Adjusting the rate for “pass-through” businesses.
Senators Steve Daines and Ron Johnson had threatened to oppose the bill if it didn’t offer deeper tax cuts to “pass-through” businesses, which are companies that pay their taxes through the individual tax code. Most privately owned businesses are set up in this manner, and Daines just happens to be a part-owner of one of them. (President Trump owns more than 500 pass-through entities through the Trump Organization.)
Both the House and Senate versions of the bill cut the corporate tax rate from 35 to 20 percent. Under the Senate version, pass-throughs would be taxed at the individual rate of up to 39.6 percent, but they get a 17.4 percent income-tax deduction. Daines said on Thursday that he’s reached a deal to increase the deduction from 17.4 percent to 20 percent. Before Wednesday’s vote, he said he’s “seen enough progress to vote yes to move the debate forward.”
Inserting a $10,000 property-tax deduction.
According to Politico, Senator Susan Collins said both the White House and GOP leaders support her request to add a deduction for up to $10,000 in property taxes. This would bring the Senate bill in line with the House version, but it’s unclear how Senate Republicans plan to pay for this change, which could add more than $100 billion to the cost of the legislation over the next decade.
Collins has suggested increasing the bill’s corporate tax rate from 20 percent to 21 percent, and keeping the top rate for individuals at 39.6 percent. “They’re not crazy about my pay-fors, I will admit,” said Collins.
Promising a vote to stabilize Obamacare, after taking an ax to Obamacare.
Collins, who helped kill the “skinny repeal” effort over the summer, is also concerned that the tax plan pays for its handout to the wealthy by repealing Obamacare’s individual mandate, which will cost 13 million people their health coverage, according to the Congressional Budget Office.
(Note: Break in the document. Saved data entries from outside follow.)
(** * sampletester/caserunner.py: the test-case execution engine

    A shallow embedding of [caserunner.py] and proofs about it.

    Conventions of the embedding.
    - Python values that travel through YAML argument blocks, the symbol
      table and embedded code are elements of [value]; mappings coming from
      YAML have string keys.
    - Python [str] is [string]: a character stands for a Unicode code point
      below 256 (the Latin-1 range), and [str.lower] and [repr] are those of
      Python on these code points. Text with other code points is outside
      the embedding.
    - A method of [TestCase] is a function in the monad [M]: it takes the
      instance and returns a [result] together with the mutated instance.
      A raised exception keeps the mutations made before it, as in Python.
    - [testenv.Base] (the environment provider) and the Python libraries
      the module calls ([subprocess], [re], [uuid], [os.environ],
      [traceback], the compiler behind [exec]) are interfaces, given as the
      classes [Environment] and [Platform].
    - Embedded code is arbitrary Python: a statement of a compiled program
      may be any function on the instance that has the functions of the
      symbol table at its disposal ([SPython]). What holds of every method
      holds of a run only under a hypothesis on the embedded code, which
      the theorems state.
    - [start_time] and [end_time] are not modelled. *)

From Stdlib Require Import String Ascii List ZArith Lia Bool DecimalString.
Import ListNotations.
Open Scope string_scope.

(** ** The Python runtime, as far as the module uses it *)

Module Py.

(** [any] and [all], the two aggregators handed to [contain_checker]. *)
Inductive aggregator := Any | All.

(** The bound methods of a [TestCase] that end up as values in the symbol
    table. [F_checker w c] is the closure returned by
    [contain_checker(self.assert_that, w, c)]. *)
Inductive function :=
| F_call_no_error | F_call_allow_error | F_shell
| F_get_uuid | F_get_env | F_print_out | F_extract_match | F_execute
| F_fail | F_expect | F_abort | F_assert_that
| F_checker (which : aggregator) (contains : bool)
| F_assert_success | F_assert_failure.

#[warnings="-register-all"]
Inductive value :=
| VNone
| VBool (b : bool)
| VInt (z : Z)
| VStr (s : string)
| VList (l : list value)
| VTuple (l : list value)
| VDict (d : list (string * value))
| VFun (f : function).

(** Exceptions. [KeyboardInterrupt] is the only one that is not a subclass
    of [Exception]. The text carried by interpreter-raised exceptions
    ([TypeError] and the like) is indicative. [Unmodelled] marks a corner
    of Python that the embedding does not follow (a format field with a
    conversion, a keyword call of a positional parameter, ...). *)
Inductive exn :=
| TestFailure
| ConfigError (msg : string)
| CallError (msg : string)
| KeyboardInterrupt
| KeyError (key : value)
| TypeError (msg : string)
| ValueError (msg : string)
| IndexError (msg : string)
| AttributeError (msg : string)
| NameError (msg : string)
| RecursionError
| OtherException (cls msg : string)
| Unmodelled (what : string).

Inductive result (A : Type) :=
| Ok (a : A)
| Raise (e : exn).
Arguments Ok {A} a.
Arguments Raise {A} e.

Definition is_Exception (e : exn) : bool :=
  match e with
  | KeyboardInterrupt => false
  | _ => true
  end.

(** *** Characters and strings *)

Definition nl : string := String (ascii_of_nat 10) EmptyString.
Definition dq : string := String (ascii_of_nat 34) EmptyString.
Definition sq : string := String (ascii_of_nat 39) EmptyString.
Definition bs : string := String (ascii_of_nat 92) EmptyString.

Definition lbrace : ascii := ascii_of_nat 123.
Definition rbrace : ascii := ascii_of_nat 125.

Definition str1 (c : ascii) : string := String c EmptyString.

(** [s * n] *)
Fixpoint str_mul (s : string) (n : nat) : string :=
  match n with
  | O => EmptyString
  | S k => s ++ str_mul s k
  end.

(** [c.lower()] for one character: the capital letters below 256 are A to
    Z (65 to 90) and the capital letters of Latin-1 (192 to 222 but for the
    multiplication sign 215); the small letter is 32 code points above. *)
Definition lower_char (c : ascii) : ascii :=
  let n := nat_of_ascii c in
  if ((65 <=? n)%nat && (n <=? 90)%nat) ||
     ((192 <=? n)%nat && (n <=? 222)%nat && negb (n =? 215)%nat)
  then ascii_of_nat (n + 32) else c.

(** [s.lower()] *)
Fixpoint lower (s : string) : string :=
  match s with
  | EmptyString => EmptyString
  | String c r => String (lower_char c) (lower r)
  end.

Fixpoint starts_with (p s : string) : bool :=
  match p with
  | EmptyString => true
  | String a p' =>
      match s with
      | EmptyString => false
      | String b s' => Ascii.eqb a b && starts_with p' s'
      end
  end.

(** [needle in hay] on two strings *)
Fixpoint str_in (needle hay : string) : bool :=
  starts_with needle hay ||
  match hay with
  | EmptyString => false
  | String _ r => str_in needle r
  end.

Fixpoint mem_char (c : ascii) (s : string) : bool :=
  match s with
  | EmptyString => false
  | String a r => Ascii.eqb a c || mem_char c r
  end.

(** [s.split(sep)] for a one-character separator; [cur] is the piece being
    collected. *)
Fixpoint split_go (sep : ascii) (s cur : string) : list string :=
  match s with
  | EmptyString => [cur]
  | String c r =>
      if Ascii.eqb c sep then cur :: split_go sep r EmptyString
      else split_go sep r (cur ++ str1 c)
  end.

Definition split (sep : ascii) (s : string) : list string :=
  split_go sep s EmptyString.

(** [sep.join(l)] *)
Definition join (sep : string) (l : list string) : string := String.concat sep l.

(** [msg.count("{}")]: occurrences do not overlap. *)
Fixpoint count_placeholders (s : string) : nat :=
  match s with
  | EmptyString => O
  | String c r =>
      match r with
      | EmptyString => O
      | String d r' =>
          if Ascii.eqb c lbrace && Ascii.eqb d rbrace
          then S (count_placeholders r')
          else count_placeholders r
      end
  end.

(** [str(z)] for an [int] *)
Definition str_of_Z (z : Z) : string := NilZero.string_of_int (Z.to_int z).

Definition hex_digit (n : nat) : string :=
  str1 (ascii_of_nat (if (n <? 10)%nat then 48 + n else 87 + n)).

(** *** [repr] and [str] *)

Definition repr_char (quote c : ascii) : string :=
  let n := nat_of_ascii c in
  if Ascii.eqb c quote || (n =? 92)%nat then bs ++ str1 c
  else if (n =? 9)%nat then bs ++ "t"
  else if (n =? 10)%nat then bs ++ "n"
  else if (n =? 13)%nat then bs ++ "r"
  else if (n <? 32)%nat || ((127 <=? n)%nat && (n <=? 160)%nat) || (n =? 173)%nat
       then bs ++ "x" ++ hex_digit (n / 16) ++ hex_digit (n mod 16)
  else str1 c.

Fixpoint repr_chars (quote : ascii) (s : string) : string :=
  match s with
  | EmptyString => EmptyString
  | String c r => repr_char quote c ++ repr_chars quote r
  end.

(** [repr(s)] of a string: single quotes, unless the string holds a single
    quote and no double quote. *)
Definition repr_str (s : string) : string :=
  let quote :=
    if mem_char (ascii_of_nat 39) s && negb (mem_char (ascii_of_nat 34) s)
    then ascii_of_nat 34 else ascii_of_nat 39 in
  str1 quote ++ repr_chars quote s ++ str1 quote.

Definition function_name (f : function) : string :=
  match f with
  | F_call_no_error => "call_no_error"
  | F_call_allow_error => "call_allow_error"
  | F_shell => "shell"
  | F_get_uuid => "get_uuid"
  | F_get_env => "get_env"
  | F_print_out => "print_out"
  | F_extract_match => "extract_match"
  | F_execute => "execute"
  | F_fail => "fail"
  | F_expect => "expect"
  | F_abort => "abort"
  | F_assert_that => "assert_that"
  | F_checker _ _ => "contain_checker.<locals>.checker"
  | F_assert_success => "assert_success"
  | F_assert_failure => "assert_failure"
  end.

(** [repr(v)]. The address that Python prints for a function object is left
    out. *)
Fixpoint repr (v : value) : string :=
  match v with
  | VNone => "None"
  | VBool true => "True"
  | VBool false => "False"
  | VInt z => str_of_Z z
  | VStr s => repr_str s
  | VList l => "[" ++ join ", " (map repr l) ++ "]"
  | VTuple l =>
      match l with
      | [x] => "(" ++ repr x ++ ",)"
      | _ => "(" ++ join ", " (map repr l) ++ ")"
      end
  | VDict d =>
      "{" ++ join ", " (map (fun kv => repr_str (fst kv) ++ ": " ++ repr (snd kv)) d) ++ "}"
  | VFun f => "<function TestCase." ++ function_name f ++ ">"
  end.

(** [str(v)] *)
Definition str (v : value) : string :=
  match v with
  | VStr s => s
  | _ => repr v
  end.

(** Truth value of [v], as tested by [if], [not], [and] and [or]. *)
Definition truthy (v : value) : bool :=
  match v with
  | VNone => false
  | VBool b => b
  | VInt z => negb (z =? 0)%Z
  | VStr s => negb (String.eqb s EmptyString)
  | VList l | VTuple l => match l with [] => false | _ => true end
  | VDict d => match d with [] => false | _ => true end
  | VFun _ => true
  end.

Definition type_name (v : value) : string :=
  match v with
  | VNone => "NoneType"
  | VBool _ => "bool"
  | VInt _ => "int"
  | VStr _ => "str"
  | VList _ => "list"
  | VTuple _ => "tuple"
  | VDict _ => "dict"
  | VFun _ => "method"
  end.

(** [str(e)] and [repr(e)] of an exception *)
Definition exn_str (e : exn) : string :=
  match e with
  | TestFailure | KeyboardInterrupt | RecursionError => EmptyString
  | ConfigError m | CallError m | TypeError m | ValueError m | IndexError m
  | AttributeError m | NameError m | OtherException _ m | Unmodelled m => m
  | KeyError k => repr k
  end.

Definition exn_class (e : exn) : string :=
  match e with
  | TestFailure => "TestFailure"
  | ConfigError _ => "ConfigError"
  | CallError _ => "CallError"
  | KeyboardInterrupt => "KeyboardInterrupt"
  | KeyError _ => "KeyError"
  | TypeError _ => "TypeError"
  | ValueError _ => "ValueError"
  | IndexError _ => "IndexError"
  | AttributeError _ => "AttributeError"
  | NameError _ => "NameError"
  | RecursionError => "RecursionError"
  | OtherException c _ => c
  | Unmodelled _ => "Unmodelled"
  end.

Definition exn_repr (e : exn) : string :=
  exn_class e ++ "(" ++
  match e with
  | TestFailure | KeyboardInterrupt | RecursionError => EmptyString
  | KeyError k => repr k
  | _ => repr_str (exn_str e)
  end ++ ")".

(** *** [str.format] with positional arguments

    The replacement fields that are followed are [{}] (automatic numbering)
    and [{N}] (an index), with the escapes [{{] and [}}]. A field whose name
    is neither empty nor a number is looked up among the keyword arguments,
    of which there are none here, and raises [KeyError]. A field with an
    attribute, an index, a conversion or a format specification is
    [Unmodelled]. *)

Inductive numbering := NumUnset | NumAuto (next : nat) | NumManual.

Definition is_digit (c : ascii) : bool :=
  let n := nat_of_ascii c in (48 <=? n)%nat && (n <=? 57)%nat.

Fixpoint all_digits (s : string) : bool :=
  match s with
  | EmptyString => true
  | String c r => is_digit c && all_digits r
  end.

Fixpoint nat_of_digits (s : string) (acc : nat) : nat :=
  match s with
  | EmptyString => acc
  | String c r => nat_of_digits r (10 * acc + (nat_of_ascii c - 48))
  end.

Definition field_special (c : ascii) : bool :=
  mem_char c ".[]!:{".

Fixpoint has_special (s : string) : bool :=
  match s with
  | EmptyString => false
  | String c r => field_special c || has_special r
  end.

Definition positional (args : list value) (n : nat) : result value :=
  match nth_error args n with
  | Some v => Ok v
  | None =>
      Raise (IndexError ("Replacement index " ++ str_of_Z (Z.of_nat n) ++
                         " out of range for positional args tuple"))
  end.

Definition format_field (args : list value) (f : string) (num : numbering)
  : result (string * numbering) :=
  if String.eqb f EmptyString then
    match num with
    | NumManual =>
        Raise (ValueError "cannot switch from manual field specification to automatic field numbering")
    | NumUnset =>
        match positional args 0 with
        | Ok v => Ok (str v, NumAuto 1)
        | Raise e => Raise e
        end
    | NumAuto n =>
        match positional args n with
        | Ok v => Ok (str v, NumAuto (S n))
        | Raise e => Raise e
        end
    end
  else if all_digits f then
    if (9 <? String.length f)%nat then Raise (Unmodelled "format field index")
    else
      match num with
      | NumAuto _ =>
          Raise (ValueError "cannot switch from automatic field numbering to manual field specification")
      | _ =>
          match positional args (nat_of_digits f 0) with
          | Ok v => Ok (str v, NumManual)
          | Raise e => Raise e
          end
      end
  else if has_special f then Raise (Unmodelled "format field")
  else Raise (KeyError (VStr f)).

(** The scan of the template: [field] is [Some f] inside a replacement
    field whose text so far is [f]; [acc] is the output so far. *)
Fixpoint format_go (args : list value) (s : string) (field : option string)
    (num : numbering) (acc : string) : result string :=
  match s with
  | EmptyString =>
      match field with
      | None => Ok acc
      | Some _ => Raise (ValueError "expected '}' before end of string")
      end
  | String c rest =>
      match field with
      | Some f =>
          if Ascii.eqb c rbrace then
            match format_field args f num with
            | Ok (text, num') => format_go args rest None num' (acc ++ text)
            | Raise e => Raise e
            end
          else format_go args rest (Some (f ++ str1 c)) num acc
      | None =>
          if Ascii.eqb c lbrace then
            match rest with
            | EmptyString => Raise (ValueError "Single '{' encountered in format string")
            | String d rest' =>
                if Ascii.eqb d lbrace
                then format_go args rest' None num (acc ++ str1 lbrace)
                else format_go args rest (Some EmptyString) num acc
            end
          else if Ascii.eqb c rbrace then
            match rest with
            | String d rest' =>
                if Ascii.eqb d rbrace
                then format_go args rest' None num (acc ++ str1 rbrace)
                else Raise (ValueError "Single '}' encountered in format string")
            | EmptyString => Raise (ValueError "Single '}' encountered in format string")
            end
          else format_go args rest None num (acc ++ str1 c)
      end
  end.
Collins has reportedly received assurances that the Senate will pass the Alexander-Murray “Obamacare stabilization” bill. She suggested that would solve the problem, though that bill was crafted to address the issues caused by Trump killing the health law’s cost-sharing-reduction payments to insurers. House Republicans have indicated that they won’t pass Alexander-Murray, and it may not matter; the CBO said that even if it passes, 13 million people will still lose their insurance under the GOP tax plan.
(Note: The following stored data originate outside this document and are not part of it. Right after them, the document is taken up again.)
Lemma simulate_home_ownership_returns :
  returns (calculate_mortgage_payment loan_amount rate term_years) ->
  (1 <= years <= term_years)%Z ->
  returns buy.
Proof.
  intros (P & HP) Hy. unfold buy, simulate_home_ownership. fold loan_amount.
  rewrite HP, (schedule_of_payment _ _ _ _ HP). cbn [bind].
  rewrite py_pow_nonneg by lia. cbn [bind].
  rewrite balance_at_schedule by lia. cbn [bind]. eexists. reflexivity.
Qed.



End Buy.

(** * The model on concrete inputs *)

(** A closed comparison of two numbers of the model is decided by
    evaluation. *)
Ltac by_evaluation := apply Qc_is_canon; vm_compute; reflexivity.

(** The same for a call that returns a number. *)
Ltac returns_by_evaluation := vm_compute; f_equal; apply Qc_is_canon; reflexivity.

Example reet_of_nothing : calculate_reet 0 = 0.
Proof. by_evaluation. Qed.

(** At the first bound nothing spills into the second bracket. *)
Example reet_at_first_bound : calculate_reet '525000 = '525000 * '(11 # 1000).
Proof. by_evaluation. Qed.

(** A tax of exactly half a cent goes to the even cent. *)
Example reet_rounds_half_to_even :
  calculate_reet '(5 # 11) = 0 /\ calculate_reet '(15 # 11) = '(2 # 100).
Proof. split; by_evaluation. Qed.

Example reet_in_the_last_bracket :
  calculate_reet '3500000 = '5775 + '12800 + '41250 + '14250.
Proof. by_evaluation. Qed.

(** 1,200 over one year at a monthly rate of 100%. *)
Example payment_of_a_short_loan :
  calculate_mortgage_payment '1200 '(12 # 1) 1 = Ok ('1200 * '(4096 # 4095)).
Proof. returns_by_evaluation. Qed.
Decide whether to expand the child tax credit to more low-income families.
The current Senate bill increases the child tax credit from $1,000 to $2,000 annually per child, but that mostly won’t apply to families that don’t make enough to pay income taxes.
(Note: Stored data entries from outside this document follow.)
(** X9: a response the engine returns is one the transport gave, during
    this very lookup, to a call for the query type asked: the engine
    returns no response of its own making and none obtained for another
    type (the name asked in that call may be an alias target). *)
Theorem returned_response_was_received udp fuel target_name qtype servers
    s response s' :
  _recurlookup udp fuel target_name qtype servers s = Done (Some response) s' →
  ∃ log c rest,
    udp_log s' = log ++ c :: rest
    ∧ udp_log s `prefix_of` log
    ∧ udp log c = Some response
    ∧ call_qtype c = qtype.
Proof. apply (heard_recurlookup udp qtype fuel target_name servers). Qed.

Lemma returned_response_was_received_witness :
  ∃ s' log c rest,
    _recurlookup Net.glue_net 2 "example.com." 1 ROOT_SERVERS initial_state
    = Done (Some (Message [Net.A_rec "example.com." "93.184.216.34"] [] []))
        s'
    ∧ udp_log s' = log ++ c :: rest
    ∧ udp_log initial_state `prefix_of` log
    ∧ Net.glue_net log c
      = Some (Message [Net.A_rec "example.com." "93.184.216.34"] [] [])
    ∧ call_qtype c = 1.
Proof.
  eexists.
  assert (∀ (P : Prop) (Q : list udp_call → udp_call → list udp_call → Prop),
            P → (P → ∃ log c rest, Q log c rest) →
            ∃ log c rest, P ∧ Q log c rest) as Hsplit.
  { intros P Q HP HQ. destruct (HQ HP) as (log & c & rest & H). eauto. }
  apply Hsplit; [vm_compute; reflexivity |].
  apply (returned_response_was_received Net.glue_net 2 "example.com." 1
           ROOT_SERVERS initial_state).
Defined.


(** ** The router's edges *)

Lemma lookup_dotless_raises_witness :
  lookup Net.dead_net 3 "localhost" 1 initial_state
  = Raised IndexError initial_state.
Proof.
  apply (lookup_dotless_raises Net.dead_net 3 "localhost" 1 initial_state).
  reflexivity.
Defined.

Lemma split_on_dotless sep (w : string) :
  Py.contains sep w = false → Py.split_on sep w = [w].
Proof.
  intros Hw. unfold Py.split_on. rewrite <- (append_nil_r w) at 1.
  by rewrite split_on_from_field.
Qed.

(** X12: when the CNAME lookup returns a response whose last answer
    record's text, less its final character, has no dot (an alias to a
    single-label name such as [localhost.]), the aggregator raises
    IndexError at the A lookup and builds no aggregate. *)
Theorem collect_results_single_label_alias_raises udp from_text fuel name s
    response s1 :
  lookup udp fuel (from_text name) 5 s = Done (Some response) s1 →
  Py.contains "."
    (clobbered (flat_map rr_items (answer response)) (from_text name))
  = false →
  collect_results udp from_text fuel name s = Raised IndexError s1.
Proof.
  intros Hcname Hdot. unfold collect_results.
  erewrite bind_Done by exact Hcname.
  cbn beta iota. rewrite cname_loop_all. cbn beta iota.
  apply bind_Raised. unfold lookup.
  by rewrite split_on_dotless.
Qed.

Lemma collect_results_single_label_alias_raises_witness :
  collect_results Net.single_label_net Net.from_text 1 "intranet.example.com"
    initial_state
  = Raised IndexError
      (log_call (UdpCall "intranet.example.com." 5 "198.41.0.4")
         initial_state).
Proof.
  apply (collect_results_single_label_alias_raises Net.single_label_net
           Net.from_text 1 "intranet.example.com" initial_state
           (Message [Net.CNAME_rec "intranet.example.com." "localhost."]
              [] [])).
  - vm_compute. reflexivity.
  - reflexivity.
Defined.

(** X13: the Address Cache round trip: once the Glue Extractor has read
    an address record of zone label [zone], the router seeds the engine,
    for any name whose label before the last is [zone], with a cached
    list that holds the record's address, not with the root servers. *)
Theorem cached_glue_seeds_lookup udp fuel text zone address labels last
    qtype s :
  glue_record text zone address →
  Forall (λ w, Py.contains "." w = false) (labels ++ [zone; last]) →
  let target_name := Py.join "." (labels ++ [zone; last]) in
  ∃ cached_address,
    address ∈ cached_address
    ∧ bind (dns_caching text) (λ _, lookup udp fuel target_name qtype) s
      = _recurlookup udp fuel target_name qtype cached_address
          (merged zone address s).
Proof.
  intros (HA & first & H0 & H2 & H1) Hlabels target_name.
  destruct (spec_merge_lookup zone address (dns_cache s)) as (l & Hl & Hin).
  exists l. split; [done |].
  erewrite bind_Done by by eapply dns_caching_glue.
  unfold lookup, target_name.
  rewrite split_on_join; [| by destruct labels | done].
  unfold index_or_raise. rewrite index_second_to_last.
  unfold bind, ret, get_state. simpl. by rewrite Hl.
Qed.

Lemma cached_glue_seeds_lookup_witness :
  ∃ cached_address,
    "10.0.0.1" ∈ cached_address
    ∧ bind (dns_caching "ns.example.com. 3600 IN A 10.0.0.1")
        (λ _, lookup Net.glue_net 2 "www.example.com." 1) initial_state
      = _recurlookup Net.glue_net 2 "www.example.com." 1 cached_address
          (merged "com" "10.0.0.1" initial_state).
Proof.
  apply (cached_glue_seeds_lookup Net.glue_net 2
           "ns.example.com. 3600 IN A 10.0.0.1" "com" "10.0.0.1"
           ["www"; "example"] "" 1 initial_state).
  - split; [apply (bool_decide_unpack _); vm_compute; exact I |].
    exists "ns.example.com.". repeat split; reflexivity.
  - repeat constructor.
Defined.

(** X14: a lookup seeded from the Address Cache never falls back to the
    root servers: when the transport fails for every cached address the
    router returns absent, having called the cached addresses only. *)
Theorem lookup_cached_no_fallback udp fuel labels key last qtype
    cached_address s :
  Forall (λ w, Py.contains "." w = false) (labels ++ [key; last]) →
  let target_name := Py.join "." (labels ++ [key; last]) in
  dns_cache s !! key = Some cached_address →
  all_fail udp (udp_log s) (calls_to (target_name, qtype) cached_address) →
  lookup udp (S fuel) target_name qtype s
  = Done None (log_calls (calls_to (target_name, qtype) cached_address) s).
Proof.
  intros Hlabels target_name Hcached Hfail. unfold lookup, target_name.
  rewrite split_on_join; [| by destruct labels | done].
  unfold index_or_raise. rewrite index_second_to_last.
  unfold bind, ret, get_state. rewrite Hcached.
  by apply recurlookup_transport_failures.
Qed.

Lemma lookup_cached_no_fallback_witness :
  lookup Net.dead_net 1 "example.com." 1
    (merged "com" "10.0.0.1" initial_state)
  = Done None
      (log_calls [UdpCall "example.com." 1 "10.0.0.1"]
         (merged "com" "10.0.0.1" initial_state)).
Proof.
  apply (lookup_cached_no_fallback Net.dead_net 0 ["example"] "com" "" 1
           ["10.0.0.1"] (merged "com" "10.0.0.1" initial_state)).
  - repeat constructor.
  - reflexivity.
  - simpl. auto.
Defined.

(** ** A network that never answers *)

Lemma all_fail_silent udp log calls :
  (∀ log' c, udp log' c = None) → all_fail udp log calls.
Proof.
  intros Hsilent. revert log.
  induction calls as [|c calls IH]; intros log; simpl; auto.
Qed.

Lemma lookup_root_silent udp fuel labels key last qtype s :
  (∀ log c, udp log c = None) →
  Forall (λ w, Py.contains "." w = false) (labels ++ [key; last]) →
  dns_cache s !! key = None →
  lookup udp (S fuel) (Py.join "." (labels ++ [key; last])) qtype s
  = Done None
      (log_calls
         (calls_to (Py.join "." (labels ++ [key; last]), qtype) ROOT_SERVERS)
         s).
Proof.
  intros Hsilent Hlabels Hkey. unfold lookup.
  rewrite split_on_join; [| by destruct labels | done].
  unfold index_or_raise. rewrite index_second_to_last.
  unfold bind, ret, get_state. rewrite Hkey.
  apply recurlookup_transport_failures. by apply all_fail_silent.
Qed.

(** X15: when no server ever answers and the Address Cache has nothing
    under the name's key, the aggregator makes its four lookups in the
    order CNAME, A, AAAA, MX, each asking the thirteen root servers in
    order once for the same name, and returns the empty aggregate. *)
Theorem collect_results_silent_network udp from_text fuel name labels key
    last s :
  (∀ log c, udp log c = None) →
  Forall (λ w, Py.contains "." w = false) (labels ++ [key; last]) →
  from_text name = Py.join "." (labels ++ [key; last]) →
  dns_cache s !! key = None →
  collect_results udp from_text (S fuel) name s
  = Done (FullResponse [] [] [] [])
      (log_calls
         (calls_to (from_text name, 5) ROOT_SERVERS
          ++ calls_to (from_text name, 1) ROOT_SERVERS
          ++ calls_to (from_text name, 28) ROOT_SERVERS
          ++ calls_to (from_text name, 15) ROOT_SERVERS) s).
Proof.
  intros Hsilent Hlabels Hname Hkey. unfold collect_results.
  rewrite Hname.
  erewrite bind_Done by by apply lookup_root_silent.
  cbn beta iota.
  erewrite bind_Done by by apply lookup_root_silent.
  erewrite bind_Done by by apply lookup_root_silent.
  erewrite bind_Done by by apply lookup_root_silent.
  unfold ret. by rewrite !log_calls_app.
Qed.

Lemma collect_results_silent_network_witness :
  collect_results Net.dead_net Net.from_text 1 "example.com" initial_state
  = Done (FullResponse [] [] [] [])
      (log_calls
         (calls_to ("example.com.", 5) ROOT_SERVERS
          ++ calls_to ("example.com.", 1) ROOT_SERVERS
          ++ calls_to ("example.com.", 28) ROOT_SERVERS
          ++ calls_to ("example.com.", 15) ROOT_SERVERS) initial_state).
Proof.
  apply (collect_results_silent_network Net.dead_net Net.from_text 0
           "example.com" ["example"] "com" "" initial_state).
  - reflexivity.
  - repeat constructor.
  - reflexivity.
  - reflexivity.
Defined.


(** ** Glue read during a referral *)

Lemma cache_le_holds c c' k l (a : string) :
  cache_le c c' → c !! k = Some l → a ∈ l →
  ∃ l', c' !! k = Some l' ∧ a ∈ l'.
Proof.
  intros Hle Hk Ha. destruct (Hle k l Hk) as (l' & Hk' & [rest ->]).
  exists (l ++ rest). split; [done |]. apply elem_of_app. by left.
Qed.

(** X19: after the glue loop of a referral, every additional record that
    read as an address record has its address in the candidate list
    handed to the recursion and in the Address Cache under its zone
    label. *)
Theorem additional_loop_caches_glue sections acc s glue s' rs zone address :
  additional_loop sections acc s = Done glue s' →
  rs ∈ sections →
  glue_record (rr_str rs) zone address →
  address ∈ glue
  ∧ ∃ l, dns_cache s' !! zone = Some l ∧ address ∈ l.
Proof.
  intros Hrun Hin (HA & first & H0 & H2 & H1). revert acc s Hrun.
  induction Hin as [rs sections|rs x sections Hin IH]; intros acc s.
  - simpl. erewrite bind_Done by by eapply dns_caching_glue.
    intros Hrest. split.
    + apply additional_loop_gathers in Hrest as (per_record & -> & _).
      rewrite !elem_of_app, list_elem_of_singleton. auto.
    + pose proof (grows_additional_loop sections (acc ++ [address])
                    (merged zone address s)) as Hg.
      rewrite Hrest in Hg.
      destruct (spec_merge_lookup zone address (dns_cache s))
        as (l & Hl & Hl_in).
      by eapply (cache_le_holds _ _ _ _ _ (ext_cache _ _ Hg)).
  - simpl. unfold bind.
    destruct (dns_caching (rr_str x) s) as [addr s1|e s1|]; [| done | done].
    by apply IH.
Qed.

Lemma additional_loop_caches_glue_witness :
  ∃ glue s',
    additional_loop
      [Net.A_rec "a.gtld-servers.net." "10.0.1.1";
       Net.A_rec "ns.example.com." "10.0.2.1"] [] initial_state
    = Done glue s'
    ∧ "10.0.2.1" ∈ glue
    ∧ ∃ l, dns_cache s' !! "com" = Some l ∧ "10.0.2.1" ∈ l.
Proof.
  eexists. eexists.
  assert (∀ P Q : Prop, P → (P → Q) → P ∧ Q) as Hsplit by tauto.
  apply Hsplit; [vm_compute; reflexivity |].
  intros Hrun.
  apply (additional_loop_caches_glue _ [] initial_state _ _
           (Net.A_rec "ns.example.com." "10.0.2.1") "com" "10.0.2.1" Hrun).
  - apply list_elem_of_further, list_elem_of_here.
  - split; [apply (bool_decide_unpack _); vm_compute; exact I |].
    exists "ns.example.com.". repeat split; reflexivity.
Defined.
Senators Mike Lee and Marco Rubio said they will introduce an amendment that would decrease the income level where the credit kicks in, extending the benefit to a larger number of poor families. To pay for this, the new corporate tax rate would be increased from 20 to 22 percent.
The White House said on Wednesday that it’s opposed to increasing the corporate rate to help low-income families. While some other senators said they’re open to the amendment, the Washington Post said it’s unlikely to receive enough GOP support. Democrats might help Lee and Rubio push the amendment into the bill, or GOP leaders may pressure the two senators into dropping their effort.
So will it work?
It may seem like these issues are too complex to be resolved in a matter of hours, but Republicans are tantalizingly close to passing major legislation for the first time this year, and it’s hard to see them throwing it all away over something like the size of the child tax credit, or leaving a few million people with no health coverage.
“Susan’s got a concern; it’s a real legitimate concern. Ron Johnson’s got a concern. There’s a deficit concern,” said Senator Lindsey Graham. “It’s like making a cocktail. If you’ve got to add more of this and less of that, I’m fine. Failure’s not an option.”